Name: Kelly Hussey-Smith

DOB: 25.02.1982


Current Location and where you come from?

I was raised in subtropical Brisbane, Australia where I am now raising my son. 

What do you do and why?

I'm interested in using photography and storytelling to understand the world a bit better and connect with more people. Photography has shaped the way I see so it makes sense to use it to unpack different questions. 

My work always begins with a documentary process but often blends narrative, tableaux, and art history to express different ideas. The act of looking closely at, and engaging with the world helps me make sense of it. 

How did you start? 

When I was 15, and a bit of a soloist, I fell for the darkroom. I enjoyed the whole practice of photography, but it was the immersive darkroom experience that I found particularly captivating. 

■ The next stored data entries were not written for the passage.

(* ===== verification/SyscallProbe.v ===== *)
(** * controller/src/bpf/syscall.bpf.c

    The system-call probe: one tracepoint, which sends the number of every system call that a
    tracked pod enters, filtered by an allowlist. *)

From S2P Require Import Prelude CLayout CLayoutFacts BpfEnv RingBuffer VmlinuxBase VmlinuxTask.
From S2P Require Import Helper.

Definition syscall_events_size : Z := 128 * 1024.

Definition data_t : ctype := CStruct "data_t" {{ MField u64 "inum"; MField u64 "sysnbr" }}.

(** [data->sysnbr = ctx->id; data->inum = net_ns;] on the reserved bytes. *)
Definition fill_data_t (id net_ns : Z) (data : list byte) : list byte :=
  let data := store_member data_t ["sysnbr"] id data in
  store_member data_t ["inum"] net_ns data.

(** The two members of a record. *)
Definition decode_data_t (data : list byte) : Z * Z :=
  (load_member data_t ["inum"] data, load_member data_t ["sysnbr"] data).

(** [ctx->id], the bits of a [long]. *)
Definition sys_enter_id (ctx : list byte) : Z :=
  load_member struct_trace_event_raw_sys_enter ["id"] ctx.

Section SyscallProbe.
Context `{BpfKernel}.

Record syscall_state : Type := SyscallState {
  sy_helper : helper_maps;
  syscall_events : ringbuf syscall_events_size
}.

Definition set_sy_helper (h : helper_maps) (s : syscall_state) : syscall_state :=
  {| sy_helper := h; syscall_events := syscall_events s |}.

Definition set_syscall_events (rb : ringbuf syscall_events_size) (s : syscall_state) :
    syscall_state :=
  {| sy_helper := sy_helper s; syscall_events := rb |}.

Definition on_sy_helper {A : Type} (m : Bpf helper_maps A) : Bpf syscall_state A :=
  zoom sy_helper set_sy_helper m.

Definition on_syscall_events {A : Type} (m : Bpf (ringbuf syscall_events_size) A) :
    Bpf syscall_state A :=
  zoom syscall_events set_syscall_events m.

(** The network namespace of the current task. *)
Definition task_inum (c : kctx) : Z :=
  u64_of (le_combine (core_read c (bpf_get_current_task c)
                        [["nsproxy"]; ["net_ns"]; ["ns"; "inum"]] (sizeof u32))).

(** [tracepoint/raw_syscalls/sys_enter] *)
Definition trace_execve (c : kctx) (ctx : list byte) : Bpf syscall_state Z :=
  let net_ns := task_inum c in
  inum ← on_sy_helper (lookup_inode_num net_ns);
  if negb (non_null inum) then mret 0 else
  let syscall_id := u32_of (sys_enter_id ctx) in
  allowed ← on_sy_helper (lookup_allowed_syscalls syscall_id);
  let zero := 0 in
  test ← on_sy_helper (lookup_allowed_syscalls zero);
  if non_null test && negb (non_null allowed) then mret 0 else
  data ← on_syscall_events (bpf_ringbuf_reserve (sizeof data_t));
  match data with
  | None => mret 0
  | Some data =>
      let data := fill_data_t (sys_enter_id ctx) net_ns data in
      _ ← on_syscall_events (update_state (bpf_ringbuf_submit data));
      mret 0
  end.

(** A history of system calls: the context of each, and the record of the tracepoint. *)
Definition run_syscalls (l : list (kctx * list byte)) (s : syscall_state) : syscall_state :=
  foldl (λ s '(c, ctx), exec (trace_execve c ctx) s) s l.

Definition syscalls_reported (s : syscall_state) : list (Z * Z) :=
  decode_data_t <$> ringbuf_records (syscall_events s).

(** ** Reference definitions *)

(** The allowlist as a predicate on system-call numbers.  An allowlist without number 0 allows
    everything. *)
Definition syscall_allowed (h : helper_maps) (nr : Z) : bool :=
  negb (non_null (bpf_map_peek (allowed_syscalls h) 0)) ||
  non_null (bpf_map_peek (allowed_syscalls h) nr).

(** What one system call is reported as, if it is. *)
Definition syscall_event (h : helper_maps) (c : kctx) (ctx : list byte) : option (Z * Z) :=
  if tracked h (task_inum c) && syscall_allowed h (u32_of (sys_enter_id ctx))
  then Some (task_inum c, sys_enter_id ctx) else None.

End SyscallProbe.

Arguments sys_enter_id : simpl never.
Arguments task_inum : simpl never.

Section SyscallProbeFacts.
Context `{BpfKernelLaws}.
Implicit Types (s : syscall_state) (h : helper_maps) (c : kctx).

Lemma on_sy_helper_run {A : Type} (m : Bpf helper_maps A) s :
  on_sy_helper m s = (fst (m (sy_helper s)), set_sy_helper (snd (m (sy_helper s))) s).
Proof. apply zoom_run. Qed.

Lemma on_syscall_events_run {A : Type} (m : Bpf (ringbuf syscall_events_size) A) s :
  on_syscall_events m s =
  (fst (m (syscall_events s)), set_syscall_events (snd (m (syscall_events s))) s).
Proof. apply zoom_run. Qed.

Lemma syscall_allowed_equiv h h' (nr : Z) : h ≡ h' → syscall_allowed h nr = syscall_allowed h' nr.
Proof. intros (_&_&Hh). unfold syscall_allowed. by rewrite !Hh. Qed.

Lemma syscall_event_equiv h h' c ctx : h ≡ h' → syscall_event h c ctx = syscall_event h' c ctx.
Proof.
  intros Hh. unfold syscall_event. by rewrite (tracked_equiv h h'), (syscall_allowed_equiv h h').
Qed.

Lemma sys_enter_id_range (ctx : list byte) : 0 ≤ sys_enter_id ctx < 2 ^ 64.
Proof. by apply (load_member_range struct_trace_event_raw_sys_enter ["id"] 8 c_long). Qed.

Lemma task_inum_range c : 0 ≤ task_inum c < 2 ^ 64.
Proof. by apply wrap_range. Qed.

Lemma decode_fill_data_t (id net_ns : Z) (data : list byte) :
  is_object data_t data → decode_data_t (fill_data_t id net_ns data) = (u64_of net_ns, u64_of id).
Proof. intros Hd. unfold decode_data_t, fill_data_t. f_equal; by load_members. Qed.

Lemma fill_data_t_object (id net_ns : Z) (data : list byte) :
  is_object data_t data → is_object data_t (fill_data_t id net_ns data).
Proof. intros Hd. unfold fill_data_t. solve_object. Qed.

(** A lookup in a helper map, in sequence. *)
Lemma sy_lookup_run {A : Type} (m : Bpf helper_maps (option Z)) (k : option Z → Bpf syscall_state A)
    h s :
  sy_helper s ≡ h → snd (m (sy_helper s)) ≡ sy_helper s →
  ∃ h', h' ≡ h ∧
    (x ← on_sy_helper m; k x) s = k (fst (m (sy_helper s))) (set_sy_helper h' s).
Proof.
  intros Hh Hm. rewrite bpf_bind_run, on_sy_helper_run. eexists. split; [|done]. by etrans.
Qed.

Ltac step_sy_lookup h Hh lem :=
  match goal with
  | |- context [mbind ?k (on_sy_helper ?m) ?s] =>
      destruct (sy_lookup_run m k (sy_helper s) s) as (h & Hh & ->);
        [reflexivity|apply lem|rewrite (proj1 (lem _ _)); simpl in *]
  end.

Lemma trace_execve_run c (ctx : list byte) s :
  ∃ h', h' ≡ sy_helper s ∧
    trace_execve c ctx s =
    (0, match syscall_event (sy_helper s) c ctx with
        | Some (net_ns, id) =>
            set_syscall_events (send_record data_t (fill_data_t id net_ns) (syscall_events s))
              (set_sy_helper h' s)
        | None => set_sy_helper h' s
        end).
Proof.
  unfold trace_execve, syscall_event, syscall_allowed, tracked.
  step_sy_lookup h1 Hh1 lookup_inode_num_run.
  destruct (bpf_map_peek (inode_num _) (task_inum c)); simpl; [|by exists h1].
  set (nr := u32_of (sys_enter_id ctx)).
  step_sy_lookup h2 Hh2 lookup_allowed_syscalls_run. 
  step_sy_lookup h3 Hh3 lookup_allowed_syscalls_run.
  rewrite (proj2 (proj2 Hh2) 0), !(proj2 (proj2 Hh1)).
  exists h3. split; [etrans; [done|by etrans]|].
  destruct (bpf_map_peek (allowed_syscalls (sy_helper s)) 0), (bpf_map_peek _ nr); simpl; try done.
  all: rewrite bpf_bind_run, on_syscall_events_run; simpl; unfold send_record.
  all: by destruct (bpf_ringbuf_reserve _ (syscall_events s)) as [[data|] rb].
Qed.

End SyscallProbeFacts.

As time passed I became inspired by practitioners like Martin Parr & Joel Sternfeld and my whole process changed. The image making became far more important than the process of creating a print. Over time I've come to understand that both process and product are essential and the constant tension between them drives the resolution of the work. 

Other profession? 

I am fortunate to be able to say that I teach Photography at the Queensland College of Art where I am also completing my post-graduate study. 

In a short sentence, describe an experienced that changed your life… 

Going to the Australian desert and bringing that freedom home with me. 

Describe the world in one word? worlds

First Memory: A very early memory is of my great-grandfather's talking budgie Pete telling me I was cheeky. This was very confusing for a young child who then expected more animals to speak like humans. 

What one piece of advice would you offer a newborn infant? 

Sleep.Please.Sleep. And don't trust a talking budgie. 

Where is the line between insanity and creativity? 

I don't buy the insanity argument. If an artist works passionately on a long-term project that offers little in terms of financial reward, but plenty of personal fulfillment, experiences, and even enlightenment, is this seen as closer to insane? I think this is perfectly sane. 

…Ever read American Psycho?

If you could choose just one thing to change about the world, what would it be? 

Factory Farming. 

What is true happiness? 

A myth. We can be fulfilled, inspired, love and be loved, but I'm wary of the happiness cult.

How do you want to die? 

In Pompeii are the skeletal remains of a sleeping, spooning, couple preserved in lava and debris after Mt Vesuvius erupted in 79 AD. Asleep and spooning a loved one always seemed like one of the better ways to go.

What happens after we die? becomes valuable? 

What things hold you back from doing the things that you really want to? 

If I am able to list the things holding me back I'm just making excuses really. 


1. The Embrace, a video still from the project: Apart and A Part, is a long-term project looking at the ongoing impacts of institutional and out-of-home care.

If having a narrative is a requirement to making sense of avoiding chaos psychologically, then it is not difficult to imagine the confusion and loss that many children who were raised in state, church, or foster care experienced when trying to construct adult narratives of the self in the care of others. 

Through blending oral history, creative non-fiction and collaborative art practice, Apart and A Part explores how life has played out for individuals after having left out-of-home care. It investigates this through non-linear approaches in storytelling and narrative. This image is of two reunited sisters, Jessie and Marlene. Both amazing women who have become friends.

2. From the series First Zoo in America, is a continuation of work exploring our human relationship with animals.

The series began unexpectedly while I was on a residency at Crane Arts in Philadelphia in 2014 where I found out that the Philadelphia Zoo was in fact the first zoo constructed in America. 

Much of my previous work has explored human and non-human relationships and this work is an extension of those ideas. The image of empty branches was taken at this zoo. I found their emptiness just as potent as the images of solitude and repetition found in my previous works. The zoo is a public and accessible space that I see as a metaphor for not only a disconnect between humans and other animals, but the idea that nature is something to be admired or owned, rather than something we are a part of. 

I find zoos incredibly cruel and sad place and I guess these spaces became part of bigger questions about my own species. 

3. Mundubbera, From the series, Central Queensland Project, co-authored with Alan Hill, is a photographic exploration of the mining boom and bust in Central Queensland.

This image is from the Central Queensland Project - a photographic exploration of a region in transition. Given the complexity of the modern economy, and the insularity of city life, many of us are becoming blind to the reality of what lies beyond the city limits. 

The Central Queensland Project is a photographic exploration of an unknown but economically powerful mining region in Queensland Australia. This long-term project follows the urban and social landscape as it transitions from boom to bust and beyond. I hope to hit the road in our camper-van in 2015 to continue the work.